5 Mortgage Myths You Should Forget About

To make your mortgage loan application process easy, getting help from experts is important. In Utah, you can forget about the hassle of shopping for a mortgage loan. Choose the loan service that can provide you with easy steps — from finding the best rate to accomplishing an underwriting agreement.

1. Getting Pre-qualified is Not a Guarantee of Getting Pre-approved

At first glimpse, these two terms mean the same, but they are not. In most cases, you can be qualified for financing if the lender receives considerable answers from you based on the set of questions that they presented. On the other hand, there is another step that you must accomplish — the pre-approval process.

What is Pre-approval Process?

The pre-approval process is more detailed compared with determining if you are pre-qualified for the loan. Lenders have systematic ways to evaluate your ability if you can pay back the loan, especially if you are eyeing for a mortgage. Mortgage lenders want a guarantee that you can actually buy the home.

2. Shopping Around for Lenders will Impact Your Credit Score

A portion of a percentage can make a difference. That being said, you should get the best interest rate available. When you apply for a home loan, here’s what typically happens. The mortgage lender may make multiple credit checks. You might get anxious, thinking that it may impact your credit score. You should not worry because the damage brought by lenders making inquiries is just too small.

3. You Might Need Good Credit to Own a House

owning a house

To obtain the lowest mortgage rate, your credit score must be satisfactory. You might find it difficult to buy a home if your credit score is lower. But, who says you can’t purchase a home if you have a credit score below 620? You can through the assistance of the Federal Housing Administration. Loans backed by this entity will only require you a score of 580 for pre-approval.

Here’s another tip for you. Find a co-signer who can support you to make a bigger down payment. Most people wanting to own a house do this to reassure their lenders.

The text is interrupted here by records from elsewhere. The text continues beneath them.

(* ===== verification/PmpTheory.v ===== *)
(** * Theory of the PMP model

    How addresses and configurations are encoded, and what the writes of the
    driver do to the registers. *)

From S2P Require Import Prelude IntRoutines Pmp.

(** ** Bits *)

(** A word with one bit set. *)
Lemma land_pred_pow2 w : 0 < w → Z.land w (w - 1) = 0 → w = 2 ^ Z.log2 w.
Proof.
  intros Hw Hl. destruct (Z.log2_spec w Hw) as [Hlo Hhi]. pose proof (Z.log2_nonneg w) as Hn.
  destruct (decide (w = 2 ^ Z.log2 w)) as [|Hne]; [done|].
  apply (f_equal (λ x, Z.testbit x (Z.log2 w))) in Hl. rewrite Z.land_spec, Z.bits_0, Z.bit_log2 in Hl by done.
  assert (Z.log2 (w - 1) = Z.log2 w) as El by (apply Z.log2_unique; lia).
  rewrite <-El in Hl. rewrite Z.bit_log2 in Hl by (assert (0 < 2 ^ Z.log2 w) by lia; lia). done.
Qed.

(** Masking with [2 ^ k - 1]. *)
Lemma land_mask x k : 0 <= k → Z.land x (2 ^ k - 1) = x mod 2 ^ k.
Proof. intros Hk. rewrite <-Z.land_ones, Z.ones_equiv by done. done. Qed.

Lemma land_1 x : Z.land x 1 = x mod 2.
Proof. by apply (land_mask x 1). Qed.

Lemma lor_mod_0 x y k : 0 <= k → Z.lor x y mod 2 ^ k = 0 ↔ x mod 2 ^ k = 0 ∧ y mod 2 ^ k = 0.
Proof.
  intros Hk. rewrite <-!(Z.land_ones _ k), Z.land_lor_distr_l by done. apply Z.lor_eq_0_iff.
Qed.

Lemma shiftr2 x : Z.shiftr x 2 = x / 4.
Proof. by rewrite Z.shiftr_div_pow2. Qed.

Lemma lor_ones a b : 0 <= a <= b → Z.lor (Z.ones a) (Z.ones b) = Z.ones b.
Proof.
  intros Hab. apply Z.bits_inj'; intros n Hn. rewrite Z.lor_spec, !Z.testbit_ones_nonneg by lia.
  destruct (Z.ltb_spec n a), (Z.ltb_spec n b); done || lia.
Qed.

(** ** Granules *)

Lemma align_low_id g y : y mod 2 ^ Z.of_nat g = 0 → align_low g y = y.
Proof.
  intros Hy. unfold align_low. rewrite Z.shiftr_div_pow2, Z.shiftl_mul_pow2 by lia.
  assert (0 < 2 ^ Z.of_nat g) by lia. rewrite Z.mul_comm. symmetry. apply Z_div_exact_2; lia.
Qed.

Lemma align_low_le g y : align_low g y <= y.
Proof.
  unfold align_low. rewrite Z.shiftr_div_pow2, Z.shiftl_mul_pow2 by lia. rewrite Z.mul_comm. apply Z.mul_div_le. lia.
Qed.

Lemma align_low_mono g x y : x <= y → align_low g x <= align_low g y.
Proof.
  intros H. unfold align_low. rewrite !Z.shiftr_div_pow2, !Z.shiftl_mul_pow2 by lia.
  apply Z.mul_le_mono_nonneg_r; [lia|]. apply Z.div_le_mono; lia.
Qed.

(** ** Power-of-two ranges *)

Lemma trailing_ones_spec fuel : ∀ m q, 0 <= m <= Z.of_nat fuel → trailing_ones (S fuel) (q * 2 ^ (m + 1) + (2 ^ m - 1)) = m.
Proof.
  induction fuel as [|fuel IH]; intros m q Hm.
  - assert (m = 0) as -> by lia. cbn [trailing_ones]. change (2 ^ 0 - 1) with 0. change (2 ^ (0 + 1)) with 2.
    rewrite Z.add_0_r, Z.mul_comm. by rewrite Z.odd_mul.
  - change (trailing_ones (S (S fuel)) ?y) with (if Z.odd y then 1 + trailing_ones (S fuel) (Z.shiftr y 1) else 0).
    destruct (decide (m = 0)) as [->|Hm0].
    + change (2 ^ 0 - 1) with 0. change (2 ^ (0 + 1)) with 2. rewrite Z.add_0_r, Z.mul_comm. by rewrite Z.odd_mul.
    + rewrite (pow2_succ m), (pow2_pred m) by lia.
      replace (q * (2 * (2 * 2 ^ (m - 1))) + (2 * 2 ^ (m - 1) - 1)) with
        (1 + 2 * (q * (2 * 2 ^ (m - 1)) + (2 ^ (m - 1) - 1))) by lia.
      rewrite Z.odd_add_mul_2. simpl Z.odd. cbn iota. rewrite Z.shiftr_div_pow2 by lia. change (2 ^ 1) with 2.
      replace ((1 + 2 * (q * (2 * 2 ^ (m - 1)) + (2 ^ (m - 1) - 1))) / 2) with (q * (2 * 2 ^ (m - 1)) + (2 ^ (m - 1) - 1))
        by (symmetry; rewrite Z.mul_comm, Z.div_add by lia; change (1 / 2) with 0; lia).
      rewrite <-pow2_succ by lia. rewrite IH by lia. lia.
Qed.

Lemma div_range w q n : 0 < n → w / n = q ↔ q * n <= w < q * n + n.
Proof.
  intros Hn. split.
  - intros <-. pose proof (Z.mul_div_le w n Hn). pose proof (Z.mul_succ_div_gt w n Hn). lia.
  - intros Hw. symmetry. apply (Z.div_unique w n q (w - q * n)); lia.
Qed.

(** What [riscv_pmpaddr_is_napot] accepts. *)
Lemma is_napot_spec base sz : fits 32 base → fits 32 sz → riscv_pmpaddr_is_napot base sz = true →
  ∃ k q, 3 <= k < 32 ∧ sz = 2 ^ k ∧ base = q * 2 ^ k.
Proof.
  intros Hb Hs. unfold riscv_pmpaddr_is_napot. destruct (Z.ltb_spec sz 8) as [|Hs8]; [done|]. cbn [orb].
  rewrite wrap_small by (unfold fits in *; lia).
  destruct (Z.eqb_spec (Z.land sz (sz - 1)) 0) as [E|]; [|done]. cbn [negb]. intros Hba%Z.eqb_eq.
  apply land_pred_pow2 in E; [|lia]. rewrite E, land_mask in Hba by apply Z.log2_nonneg.
  apply Z.mod_divide in Hba as [q Hq]; [|lia]. exists (Z.log2 sz), q.
  assert (3 <= Z.log2 sz) by (change 3 with (Z.log2 8); apply Z.log2_le_mono; lia).
  assert (Z.log2 sz < 32) by (apply Z.log2_lt_pow2; unfold fits in *; lia).
  split_and!; [lia|lia|done|done].
Qed.

(** Its encoding, and the range that the encoding stands for. *)
Lemma calc_napot_spec q k : 3 <= k < 32 →
  riscv_pmpaddr_calc_napot (q * 2 ^ k) (2 ^ k) = q * 2 ^ (k - 2) + (2 ^ (k - 3) - 1).
Proof.
  intros Hk. unfold riscv_pmpaddr_calc_napot. rewrite shiftr2, Z.shiftr_div_pow2 by lia.
  replace (2 ^ k / 2 ^ 3) with (2 ^ (k - 3)) by (rewrite Z.pow_sub_r; lia).
  assert (2 ^ (k - 3) <= 2 ^ 29) by (apply Z.pow_le_mono_r; lia). assert (0 < 2 ^ (k - 3)) by lia.
  rewrite wrap_small by (unfold fits; lia).
  replace (q * 2 ^ k / 4) with (q * 2 ^ (k - 2)).
  2: { replace (2 ^ k) with (2 ^ (k - 2) * 4) by (change 4 with (2 ^ 2); rewrite <-Z.pow_add_r by lia; f_equal; lia).
       by rewrite Z.mul_assoc, Z.div_mul. }
  rewrite <-Z.shiftl_mul_pow2, Z.lor_comm by lia.
  rewrite lor_shiftl_add; [rewrite Z.shiftl_mul_pow2 by lia; lia|lia|].
  assert (2 ^ (k - 3) <= 2 ^ (k - 2)) by (apply Z.pow_le_mono_r; lia). lia.
Qed.

(** An encoding whose range is not below the granule matches its range. *)
Lemma napot_match g q k w : 3 <= k < 32 → Z.of_nat g + 2 <= k →
  let y := align_napot g (q * 2 ^ (k - 2) + (2 ^ (k - 3) - 1)) in
  (Z.shiftr w (trailing_ones 32 y + 1) =? Z.shiftr y (trailing_ones 32 y + 1)) =
  bool_decide (q * 2 ^ (k - 2) <= w < (q + 1) * 2 ^ (k - 2)).
Proof.
  intros Hk Hg y. assert (y = q * 2 ^ (k - 2) + (2 ^ (k - 3) - 1)) as ->.
  { unfold y, align_napot. assert (2 ^ (k - 3) <= 2 ^ (k - 2)) by (apply Z.pow_le_mono_r; lia).
    rewrite (Z.add_comm (q * _)), <-lor_shiftl_add by lia. rewrite Z.lor_comm, Z.lor_assoc. f_equal.
    replace (2 ^ (k - 3) - 1) with (Z.ones (k - 3)) by (rewrite Z.ones_equiv; lia). apply lor_ones. lia. }
  replace (k - 2) with (k - 3 + 1) by lia. rewrite (trailing_ones_spec 31) by lia.
  rewrite !Z.shiftr_div_pow2 by lia. assert (0 < 2 ^ (k - 3)) by lia.
  replace ((q * 2 ^ (k - 3 + 1) + (2 ^ (k - 3) - 1)) / 2 ^ (k - 3 + 1)) with q.
  2: { symmetry. apply div_range; [lia|]. rewrite (pow2_succ (k - 3)) by lia. lia. }
  apply eq_bool_prop_intro. rewrite bool_decide_spec. rewrite Is_true_true, Z.eqb_eq, div_range by lia. lia.
Qed.

(** ** The entries of a list of regions *)

(** Word [w] belongs to a region; the first region of a list that has it. *)
Definition in_region (r : proc_memmap_ent) (w : Z) : Prop := paddr r / 4 <= w < (paddr r + size r) / 4.
#[global] Instance in_region_dec r w : Decision (in_region r w).
Proof. unfold in_region. apply _. Defined.

Fixpoint region_of (rs : list proc_memmap_ent) (w : Z) : option proc_memmap_ent :=
  match rs with
  | [] => None
  | r :: rs => if decide (in_region r w) then Some r else region_of rs w
  end.

(** The region does not wrap around. *)
Definition region_fits (r : proc_memmap_ent) : Prop := 0 <= paddr r ∧ 0 <= size r ∧ paddr r + size r < 2 ^ 32.

(** The first [n] entries of the registers are those of a context. *)
Definition loads (h : pmp) (t : riscv_pmp_ctx) (n : nat) : Prop :=
  ∀ i, (i < n)%nat → ctx_cfg t !! i = Some (cfg_at h i) ∧ ctx_addr t !! i = Some (addr_at h i).

(** A matching entry is that of the region. *)
Definition agree (c : option riscv_pmpcfg) (r : option proc_memmap_ent) : Prop :=
  match c, r with
  | Some c, Some r => ∃ m, c = region_cfg r m
  | None, None => True
  | _, _ => False
  end.

(** Lower end of a TOR entry at [p]. *)
Definition tor_base (h : pmp) (p : nat) : Z := match p with O => 0 | S j => align_low (granularity h) (addr_at h j) end.

Definition ctx_ok (t : riscv_pmp_ctx) : Prop :=
  length (ctx_cfg t) = PROC_RISCV_PMP_COUNT ∧ length (ctx_addr t) = PROC_RISCV_PMP_COUNT.

(** The contexts agree below [p]. *)
Definition same_below (p : nat) (t t' : riscv_pmp_ctx) : Prop :=
  ∀ i, (i < p)%nat → ctx_cfg t' !! i = ctx_cfg t !! i ∧ ctx_addr t' !! i = ctx_addr t !! i.

(** One entry. *)
Definition put_entry (p : nat) (c : riscv_pmpcfg) (v : Z) (t : riscv_pmp_ctx) : riscv_pmp_ctx :=
  PmpCtx (<[p := c]> (ctx_cfg t)) (<[p := v]> (ctx_addr t)).

Lemma put_entry_ok p c v t : ctx_ok t → ctx_ok (put_entry p c v t).
Proof. intros [Hc Ha]. split; simpl; by rewrite length_insert. Qed.

Lemma put_entry_eq {A} p c v t (k : riscv_pmp_ctx → outcome A) : ctx_ok t → (p < PROC_RISCV_PMP_COUNT)%nat →
  (tmp ← put_cfg p c t; tmp ← put_addr p v tmp; k tmp) = k (put_entry p c v t).
Proof.
  intros [Hc Ha] Hp. unfold put_cfg. rewrite decide_True by lia. cbn [mbind outcome_bind]. unfold put_addr. simpl.
  by rewrite decide_True by lia.
Qed.

Lemma put_entry_below p c v t : same_below p t (put_entry p c v t).
Proof. intros i Hi. simpl. by rewrite !list_lookup_insert_ne by lia. Qed.

Lemma put_entry_at p c v t : ctx_ok t → (p < PROC_RISCV_PMP_COUNT)%nat →
  ctx_cfg (put_entry p c v t) !! p = Some c ∧ ctx_addr (put_entry p c v t) !! p = Some v.
Proof. intros [Hc Ha] Hp. simpl. by rewrite !list_lookup_insert_eq by lia. Qed.

(** What one round of the loop stores for a region: the new number of entries
    and the context. *)
Inductive stores (r : proc_memmap_ent) (prev : Z) (p : nat) (t : riscv_pmp_ctx) : nat → riscv_pmp_ctx → Prop :=
  | stores_na4 : size r = 4 →
      stores r prev p t (S p) (put_entry p (region_cfg r RISCV_PMPCFG_NA4) (Z.shiftr (paddr r) 2) t)
  | stores_napot : riscv_pmpaddr_is_napot (paddr r) (size r) = true →
      stores r prev p t (S p) (put_entry p (region_cfg r RISCV_PMPCFG_NAPOT) (riscv_pmpaddr_calc_napot (paddr r) (size r)) t)
  | stores_tor : paddr r = prev →
      stores r prev p t (S p) (put_entry p (region_cfg r RISCV_PMPCFG_TOR) (Z.shiftr (u32 (paddr r + size r)) 2) t)
  | stores_base_tor :
      stores r prev p t (S (S p)) (put_entry (S p) (region_cfg r RISCV_PMPCFG_TOR) (Z.shiftr (u32 (paddr r + size r)) 2)
        (put_entry p cfg_off (Z.shiftr (paddr r) 2) t)).

(** The number of entries a region needs behind [prev]. *)
Definition cost (r : proc_memmap_ent) (prev : Z) : nat :=
  if paddr r =? prev then 1 else if (size r =? 4) || riscv_pmpaddr_is_napot (paddr r) (size r) then 1 else 2.

Lemma protect_loop_cons grain r rs prev p t : ctx_ok t →
  Z.land (Z.lor (paddr r) (size r)) (u32 (grain - 1)) ≠ 0 ∧ protect_loop grain (r :: rs) prev p t = Done None ∨
  Z.land (Z.lor (paddr r) (size r)) (u32 (grain - 1)) = 0 ∧
    ((PROC_RISCV_PMP_COUNT < p + cost r prev)%nat ∧ protect_loop grain (r :: rs) prev p t = Done None ∨
     ∃ p' t', stores r prev p t p' t' ∧ p' = (p + cost r prev)%nat ∧ (p' <= PROC_RISCV_PMP_COUNT)%nat ∧
       protect_loop grain (r :: rs) prev p t = protect_loop grain rs (u32 (paddr r + size r)) p' t').
Proof.
  intros Ht. cbn [protect_loop]. destruct (Z.eqb_spec (Z.land (Z.lor (paddr r) (size r)) (u32 (grain - 1))) 0); [right|left];
    (split; [done|]); [|done]. cbn [negb]. unfold cost.
  destruct (Nat.leb_spec PROC_RISCV_PMP_COUNT p); [left; split; [repeat case_match; lia|done]|].
  destruct (Z.eqb_spec (paddr r) prev) as [Hp|Hp]; cbn [negb andb].
  - right. rewrite put_entry_eq by done. eexists _, _. split; [by apply stores_tor|]. split_and!; [lia..|done].
  - destruct (Z.eqb_spec (size r) 4) as [H4|H4]; cbn [orb].
    { right. rewrite put_entry_eq by done. eexists _, _. split; [by apply stores_na4|]. split_and!; [lia..|done]. }
    destruct (riscv_pmpaddr_is_napot (paddr r) (size r)) eqn:En.
    { right. rewrite put_entry_eq by done. eexists _, _. split; [by apply stores_napot|]. split_and!; [lia..|done]. }
    unfold PROC_RISCV_PMP_COUNT in *. destruct (Nat.ltb_spec (8 - 2) p) as [H2|H2]; [left; split; [lia|done]|]. right.
    rewrite put_entry_eq by (try done; unfold PROC_RISCV_PMP_COUNT; lia).
    rewrite put_entry_eq by (try apply put_entry_ok; try done; unfold PROC_RISCV_PMP_COUNT; lia).
    eexists _, _. split; [by apply stores_base_tor|]. split_and!; [lia..|done].
Qed.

4. You Can’t Be in Debt When Buying a House

Raising a family is a serious undertaking to manage. You need to pay household bills, education of your children, food and water, daily commodities, etc. In some circumstances, you have no other way but to get a new credit line to suffice your needs in life.

Most mortgage lenders will require homebuyers that their debt-to-income ratio should be 36% or less. If it’s beyond that, it might give you a trying time to close a deal with the lender. Here’s what you can do. Be brave to talk to your lender. Prove to them that you have solutions to make ends meet. Finding more ways to earn more income is one way.

5. You Need to Prepare 20% Down Payment for a New Home

The 20% down payment was a thing of the past. But if you can afford it, it will help you get a better interest rate. Now, this rate has decreased dramatically, thanks to FHA loans. You can now have a home you can call your own if you have at least 3.5% down payment. Don’t you know that the Veteran’s Administration may not require a down payment at all?

You will have complete confidence in finding the right home for your family. Work with the professionals to get the best deal available on the market. They will enthusiastically assist you in getting what you deserve in life.